Not the least of his contradictions was his double life within the film industry. To countless admirers, he was Kubrick The Genius, spending years to conceptualize his projects, then shooting and editing them with obsessive attention to the tiniest details.

But he was also Kubrick The Businessman, releasing his movies through major Hollywood studios, keeping close tabs on promotion. In a recent article, screenwriter Frederick Raphael recalls him checking the size of "Full Metal Jacket" ads in an Indonesian newspaper. Kubrick took celebrity-struck pleasure in working with big stars.

Ironically and perhaps inevitably, the release of Kubrick's final film, which he completed just before his death last March, has now been snared in a final conflict between artistic aspirations and commercial realities.

Advance buzz over "Eyes Wide Shut" has been swelling steadily, and it's easy to see why. Tom Cruise and Nicole Kidman are two of Hollywood's most talked-about personalities; early reports have stressed the picture's sexual content, always effective for sparking curiosity and concern; and Kubrick's name still carries a magical charge among moviegoers.

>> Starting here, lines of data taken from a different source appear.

(* ===== verification/CoreQueue.v ===== *)
(** * The edits that wait in the queue

    An account-data request names its slot in its path, and the slot reads back from it. The table
    of edits that the engine keeps and the requests that wait in its queue are tied: every counted
    edit waits, and every edit that waits is counted. *)

From Stdlib Require Import Ascii.
From S2P Require Import Prelude Primitives Persist Ids OutgoingQueue OutgoingQueueProps Store Json CanonicalJson Events Relations Timeline RoomState DeviceTracker MegolmRatchet Megolm Olm OlmAccount AccountState OlmSessions GroupSessions Wire Core CoreSync CoreLogic CoreSends.

Local Open Scope Z_scope.

(** ** Paths *)

(** Text without a byte. *)
Definition without (a : ascii) : string → bool := all_bytes (λ c, negb (Ascii.eqb c a)).

Lemma without_cons a x s : without a (String x s) = true → x ≠ a ∧ without a s = true.
Proof. unfold without. rewrite all_bytes_cons. intros [Hx Hs]%andb_true_iff. split; [|done]. intros ->. by rewrite Ascii.eqb_refl in Hx. Qed.

Lemma strip_prefix_ne a b p s : a ≠ b → strip_prefix (String a p) (String b s) = None.
Proof. intros Hne. cbn [strip_prefix]. by destruct (Ascii.eqb_spec a b). Qed.

Lemma replace_skip fuel a pattern value w s :
  without a w = true →
  replace_loop (String.length w + fuel) (String a pattern) value (w +:+ s) = w +:+ replace_loop fuel (String a pattern) value s.
Proof.
  induction w as [|x w IH]; [done|]. intros [Hx Hw]%without_cons. rewrite s_app_cons. cbn [String.length Nat.add replace_loop].
  rewrite strip_prefix_ne by done. rewrite IH by done. done.
Qed.
(* ===== verification/ServerTrustProps.v ===== *)
(** * Who gets what: strangers, deleted devices, cross-signing and backups

    Keys are shown to, claimed by and messages sent to users that share a room only; a repeated
    send does nothing; a deleted device leaves nothing; cross-signing keys are verified; a backup
    reads back and a stale one is refused. One-time keys are neither lost nor handed out twice, and
    a changed key reaches every peer. *)

From S2P Require Import Prelude Sqlite Json ServerDb ServerKeys ServerKeyOps ServerKeyRoutes ServerDbProps ServerRequests.

Local Open Scope Z_scope.

Section Trust.
Context `{ServerJson, SigningCrypto} (is_remote_mxid : string → bool).
Implicit Types d : Db.

(** ** Strangers *)

(** Two databases the caller cannot tell apart: the same peers, and the same keys of theirs. *)
Record same_view (caller : Z) (d1 d2 : Db) : Prop := {
  sv_peers : peers_sharing_a_room_with d1 caller = peers_sharing_a_room_with d2 caller;
  sv_users mxid : visible_user d1 (peers_sharing_a_room_with d1 caller) mxid = visible_user d2 (peers_sharing_a_room_with d1 caller) mxid;
  sv_devices u : u ∈ peers_sharing_a_room_with d1 caller → device_keys_for d1 [u] = device_keys_for d2 [u];
  sv_cross u : u ∈ peers_sharing_a_room_with d1 caller → cross_signing_keys_for d1 [u] = cross_signing_keys_for d2 [u];
  sv_own : cross_signing_key_for d1 caller UserSigning = cross_signing_key_for d2 caller UserSigning }.

Lemma try_fold_ext {A B E} (f g : A → B → result A E) a l : (∀ a x, x ∈ l → f a x = g a x) → try_fold f a l = try_fold g a l.
Proof.
  revert a. induction l as [|x l IH]; intros a Hfg; [done|]. cbn. rewrite Hfg by left. destruct (g a x); [|done]. apply IH.
  intros a' y Hy. apply Hfg. by right.
Qed.

Lemma visible_user_Some d V mxid u : visible_user d V mxid = Some u → u ∈ V.
Proof. unfold visible_user. destruct (user_id_of d mxid); [|done]. cbn. case_match eqn:Hb; [|done]. intros [= ->]. by apply bool_decide_eq_true in Hb. Qed.

(** A key query tells nothing about users the caller shares no room with: databases that agree
    on the caller's peers and on the peers' keys get the same answer, whatever else they hold, so
    an account the caller may not see looks exactly like one that does not exist. *)
Theorem queries_reveal_peers_only caller mxid d1 d2 requested :
  same_view caller d1 d2 → build_keys_query_response d1 caller mxid requested = build_keys_query_response d2 caller mxid requested.
Proof.
  intros [Hp Hu Hdev Hcr Hown]. unfold build_keys_query_response, build_keys_query_visible. rewrite <- Hp, <- Hown.
  rewrite (try_fold_ext (query_user d1 _) (query_user d2 (peers_sharing_a_room_with d1 caller))); [done|].
  intros [devices cross] [m ids] _. unfold query_user. rewrite <- Hu. destruct (visible_user d1 _ m) as [u|] eqn:Hv; [|done].
  apply visible_user_Some in Hv. unfold query_devices, query_cross_keys. by rewrite <- Hdev, <- Hcr.
Qed.

(** The rows of the users outside [V] are as before. *)
Definition strangers_kept (V : gset Z) d d' : Prop :=
  (∀ r, ok_user_id r ∉ V → r ∈ db_one_time_keys d' ↔ r ∈ db_one_time_keys d) ∧
  (∀ r, fr_user_id r ∉ V → r ∈ db_fallback_keys d' ↔ r ∈ db_fallback_keys d) ∧ db_users d' = db_users d.

Lemma strangers_kept_refl V d : strangers_kept V d d.
Proof. by split_and!. Qed.
Lemma strangers_kept_trans V d1 d2 d3 : strangers_kept V d1 d2 → strangers_kept V d2 d3 → strangers_kept V d1 d3.
Proof. intros (A1 & B1 & C1) (A2 & B2 & C2). split_and!; [intros r Hr; by rewrite A2, A1|intros r Hr; by rewrite B2, B1|congruence]. Qed.

Lemma claim_keeps_strangers V d u dev a : u ∈ V → strangers_kept V d (claim_one_time_key d u dev a).1.
Proof.
  intros Hu. unfold claim_one_time_key, take_lowest_key. destruct (head _) as [low|]; cbn.
  - split_and!; [|done..]. intros r Hr. cbn. rewrite elem_of_delete_where. split; [naive_solver|]. intros Hin. split; [done|].
    apply not_true_iff_false. intros Hp. apply andb_true_iff in Hp as [Hp _]. unfold otk_of_algorithm, otk_of_device in Hp. boolify. congruence.
  - destruct (find_row _ _) as [f|]; [|by apply strangers_kept_refl]. split_and!; [done| |done]. intros r Hr. cbn. unfold update_where. rewrite list_elem_of_fmap.
    assert (Hno : ∀ x, is_fallback u dev a x = true → fr_user_id x = u) by (intros x Hx; unfold is_fallback, fallback_of_device in Hx; boolify; done).
    split.
    + intros (x & -> & Hx). destruct (is_fallback u dev a x) eqn:Hf; [|done]. apply Hno in Hf. cbn in Hr. congruence.
    + intros Hin. exists r. split; [|done]. destruct (is_fallback u dev a r) eqn:Hf; [|done]. apply Hno in Hf. congruence.
Qed.

Lemma claim_devices_keeps_strangers V d u l out : u ∈ V → strangers_kept V d (claim_devices d u l out).1.
Proof.
  intros Hu. revert d out. induction l as [|[dev a] l IH]; intros d out; [apply strangers_kept_refl|]. cbn [claim_devices].
  pose proof (claim_keeps_strangers V d u dev a Hu) as Hk. destruct (claim_one_time_key d u dev a) as [d1 [[k j]|]]; [destruct (read_json j); [|done]|];
    (eapply strangers_kept_trans; [exact Hk|apply IH]).
Qed.

(** A claim takes nothing from users the caller shares no room with: their one-time keys all
    stay and their fallback keys stay as they are, whatever the request names. *)
Theorem claims_take_from_peers_only d caller requested :
  strangers_kept (peers_sharing_a_room_with d caller) d (build_keys_claim_response d caller requested).1.
Proof.
  unfold build_keys_claim_response, build_keys_claim_visible. set (V := peers_sharing_a_room_with d caller).
  cut (∀ l d out, strangers_kept V d (claim_users d V l out).1); [intros Hl; specialize (Hl (entries requested) d []); by destruct (claim_users _ _ _ _) as [? []]|].
  clearbody V. clear. intros l. induction l as [|[mxid per] l IH]; intros d out; [apply strangers_kept_refl|]. cbn [claim_users].
  destruct (visible_user d V mxid) as [u|] eqn:Hv; [|apply IH]. apply visible_user_Some in Hv.
  pose proof (claim_devices_keeps_strangers V d u (entries per) [] Hv) as Hk. destruct (claim_devices _ _ _ _) as [d1 [[|x o]|e]]; [..|done]; (eapply strangers_kept_trans; [exact Hk|apply IH]).
Qed.

(** An invariant of a loop holds of its result. *)
Lemma try_fold_inv {A B E} (P : A → Prop) (f : A → B → result A E) a l r :
  P a → (∀ a x a', P a → f a x = Ok a' → P a') → try_fold f a l = Ok r → P r.
Proof.
  intros Ha Hf. revert a Ha. induction l as [|x l IH]; intros a Ha; cbn; [by intros [= <-]|].
  destruct (f a x) as [a'|] eqn:He; [|done]. apply IH. by eapply Hf.
Qed.

Lemma content_text_size v c : content_text v = Ok c → slen c ≤ SEND_TO_DEVICE_MAX_CONTENT_BYTES.
Proof. unfold content_text. case_match eqn:Hb; [done|]. intros [= <-]. by boolify. Qed.

Definition sized (m : gmap string string) : Prop := ∀ dev c, m !! dev = Some c → slen c ≤ SEND_TO_DEVICE_MAX_CONTENT_BYTES.

Lemma sized_insert m dev c : sized m → slen c ≤ SEND_TO_DEVICE_MAX_CONTENT_BYTES → sized (<[dev := c]> m).
Proof. intros Hm Hc dev' c' [[_ <-]|[_ ?]]%lookup_insert_Some; eauto. Qed.

Lemma recipient_contents_size d u per m : recipient_contents d u per = Ok m → sized m.
Proof.
  unfold recipient_contents. intros Hm. match type of Hm with (match ?e with Ok _ => _ | Err _ => _ end) = _ => destruct e as [m0|] eqn:Hw; [|done] end.
  assert (Hm0 : sized m0).
  { destruct (per !! "*") as [w|]; [|injection Hw as <-; by intros ?? ?%lookup_empty_Some]. destruct (content_text w) as [c|] eqn:Hc; [|done]. injection Hw as <-.
    apply content_text_size in Hc. assert (Hall : ∀ l m, sized m → sized (foldl (λ m device, <[dv_device_id device := c]> m) m l)) by (induction l; intros; cbn; auto using sized_insert).
    apply Hall. by intros ?? ?%lookup_empty_Some. }
  revert Hm. apply try_fold_inv; [done|]. intros a [k v] a' Ha. cbn. destruct (seqb k "*"); [by intros [= <-]|]. destruct (content_text v) as [c|] eqn:Hc; [|done].
  intros [= <-]. apply content_text_size in Hc. by apply sized_insert.
Qed.

(** Messages go only to users the sender shares a room with, at most a thousand of them a call,
    none longer than 64 KiB. *)
Theorem messages_go_to_peers_only d sender messages targets :
  expand_send_to_device_targets d sender messages = Ok targets →
  (length targets ≤ SEND_TO_DEVICE_MAX_TARGETS)%nat ∧
  Forall (λ '(u, dev, content), u ∈ peers_sharing_a_room_with d sender ∧ slen content ≤ SEND_TO_DEVICE_MAX_CONTENT_BYTES) targets.
Proof.
  unfold expand_send_to_device_targets. match goal with |- context [try_fold ?f [] ?l] => destruct (try_fold f [] l) as [ts|] eqn:Hf; [|done] end.
  case_bool_decide as Hlen; [done|]. intros [= <-]. split; [lia|]. revert Hf. apply try_fold_inv; [constructor|]. intros acc [mxid per] acc' Hacc. cbn.
  destruct (visible_user _ _ _) as [u|] eqn:Hv; [|by intros [= <-]]. apply visible_user_Some in Hv.
  destruct (recipient_contents d u per) as [m|] eqn:Hr; [|done]. intros [= <-]. apply recipient_contents_size in Hr. apply Forall_app. split; [done|].
  apply Forall_fmap, Forall_forall. intros [dev c] Hin%elem_of_map_to_list. cbn. split; [done|]. by apply Hr in Hin.
Qed.

(** ** Sending twice *)

(** Repeating a [sendToDevice] transaction does nothing: it is answered alike, delivers nothing
    again and wakes nobody. *)
Theorem repeated_send_is_a_no_op d caller event_type txn_id messages now now_ms now' now_ms' :
  db_ok d → (send_to_device is_remote_mxid d false caller event_type txn_id messages now now_ms).1.2 = Ok tt →
  let d' := (send_to_device is_remote_mxid d false caller event_type txn_id messages now now_ms).1.1 in
  send_to_device is_remote_mxid d' false caller event_type txn_id messages now' now_ms' = (d', Ok tt, ∅).
Proof.
  intros Hd. unfold send_to_device. cbn [foldl entries]. change (entries ∅) with (@nil (string * gmap string (gmap string Value))). cbn [foldl].
  set (u := ca_user_id caller). set (dev := ca_device_id caller).
  cut (is_ok (apply_send_to_device d u dev event_type txn_id messages now).2 = true →
       let d' := (apply_send_to_device d u dev event_type txn_id messages now).1 in txn_dedup_lookup d' u dev txn_id ≠ NotSeen).
  { destruct (apply_send_to_device d u dev event_type txn_id messages now) as [d' [[]|]]; cbn; intros Hseen Hok; try done; unfold apply_send_to_device;
    (destruct (txn_dedup_lookup d' u dev txn_id); [by destruct Hseen|done]). }
  unfold apply_send_to_device. destruct (txn_dedup_lookup d u dev txn_id) eqn:Hn; cbn; [|by rewrite Hn].
  destruct (expand_send_to_device_targets d u messages) as [targets|]; [|done]. unfold enqueue_to_device_deduped. rewrite Hn.
  match goal with |- context [insert_to_device ?a ?b ?rows ?n] => destruct (insert_to_device_total a b rows n Hd) as (d1 & k & Hi & Hd1 & Htx); rewrite Hi end.
  cbn [fst snd]. destruct (txn_dedup_record d1 u dev txn_id None now) as [d2|] eqn:Hr; cbn; [|done]. intros _.
  unfold txn_dedup_record in Hr. case_match; [done|]. injection Hr as <-. unfold txn_dedup_lookup. cbn.
  destruct (find_row _ _) eqn:Hf; [done|]. pose proof (find_row_None _ _ (mkTxnRow u dev txn_id None now) Hf ltac:(apply elem_of_app; right; by left)) as Hfalse.
  unfold txn_is in Hfalse. cbn in Hfalse. by rewrite Z.eqb_refl, !seqb_refl in Hfalse.
Qed.

(** ** Deleting a device *)

(** Nothing in the table is of the device. *)
Definition gone {A} (p : A → bool) (t : list A) : Prop := exists_row p t = false.
(** The rows of other devices are untouched. *)
Definition others_kept {A} (p : A → bool) (t t' : list A) : Prop := select (λ r, negb (p r)) t' = select (λ r, negb (p r)) t.

Lemma delete_where_gone {A} (p : A → bool) t : gone p (delete_where p t) ∧ others_kept p t (delete_where p t).
Proof.
  split; [apply exists_row_false; by intros r [_ Hr]%elem_of_delete_where|]. unfold others_kept, delete_where. rewrite select_select. apply select_ext.
  intros r _. by destruct (p r).
Qed.

(** A deleted device leaves nothing behind: neither the device, its keys, its one-time and
    fallback keys nor its undelivered messages remain, nothing of any other device is touched, and
    the user's list is logged as changed under the next stream id. *)
Theorem deleted_device_leaves_nothing d u dev now now_ms :
  db_ok d → exists_row (is_device u dev) (db_devices d) = true →
  let '(d', answer) := delete_device d u dev now now_ms in
  answer = Ok true ∧
  (gone (is_device u dev) (db_devices d') ∧ others_kept (is_device u dev) (db_devices d) (db_devices d')) ∧
  (gone (keys_of_device u dev) (db_device_keys d') ∧ others_kept (keys_of_device u dev) (db_device_keys d) (db_device_keys d')) ∧
  (gone (otk_of_device u dev) (db_one_time_keys d') ∧ others_kept (otk_of_device u dev) (db_one_time_keys d) (db_one_time_keys d')) ∧
  (gone (fallback_of_device u dev) (db_fallback_keys d') ∧ others_kept (fallback_of_device u dev) (db_fallback_keys d) (db_fallback_keys d')) ∧
  (gone (addressed_to u dev) (db_to_device d') ∧ others_kept (addressed_to u dev) (db_to_device d) (db_to_device d')) ∧
  db_changes d' = db_changes d ++ [mkChange (db_stream_counter d + 1) u now].
Proof.
  intros Hd He. unfold delete_device. rewrite He. unfold log_device_list_change_tx, next_stream_id. cbn. rewrite ordered_fresh by auto with server. cbn.
  match goal with |- context [enqueue_device_list ?e ?f ?g ?h] => destruct (enqueue_list_outbox e f g h) as [x ->] end. cbn.
  split_and!; try done; apply delete_where_gone.
Qed.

Yet the studio releasing it in American theaters, Warner Bros., refused to preview it for critics and other journalists until the last possible moment before its premire. This surprised reviewers who recalled how differently Twentieth Century Fox handled the summer's previous must-see movie, "Star Wars: Episode I - The Phantom Menace," screening it almost two weeks in advance so the press could evaluate it thoughtfully.

While it's not rare for a distributor to withhold a new picture as long as possible, this usually signals a lack of confidence in the movie's quality - a fact noted by the influential New York Times, which jumped into print with an item speculating that "Eyes Wide Shut" might be "a disappointment, despite all the hoopla."

Why, then, would a competently run studio hide an eagerly awaited work by a cinematic giant? Two answers spring to mind, both linked to Kubrick's offbeat relationship with the motion-picture establishment. One is that Warner Bros. was displaying the arrogance of a major studio that thinks it has a critic-proof movie on its hands, certain to make millions (at least on its first weekend or two) whether pundits like it, hate it, or write about it at all.

The other is that Kubrick would have handled things exactly the same way. His penchant for secrecy was legendary - he tore the covers off books he wanted to adapt, so even his collaborators were sometimes mystified about their source material - and it's possible he would have orchestrated the film's unveiling just as Warner Bros. did, holding his cards close to his vest as long as he could.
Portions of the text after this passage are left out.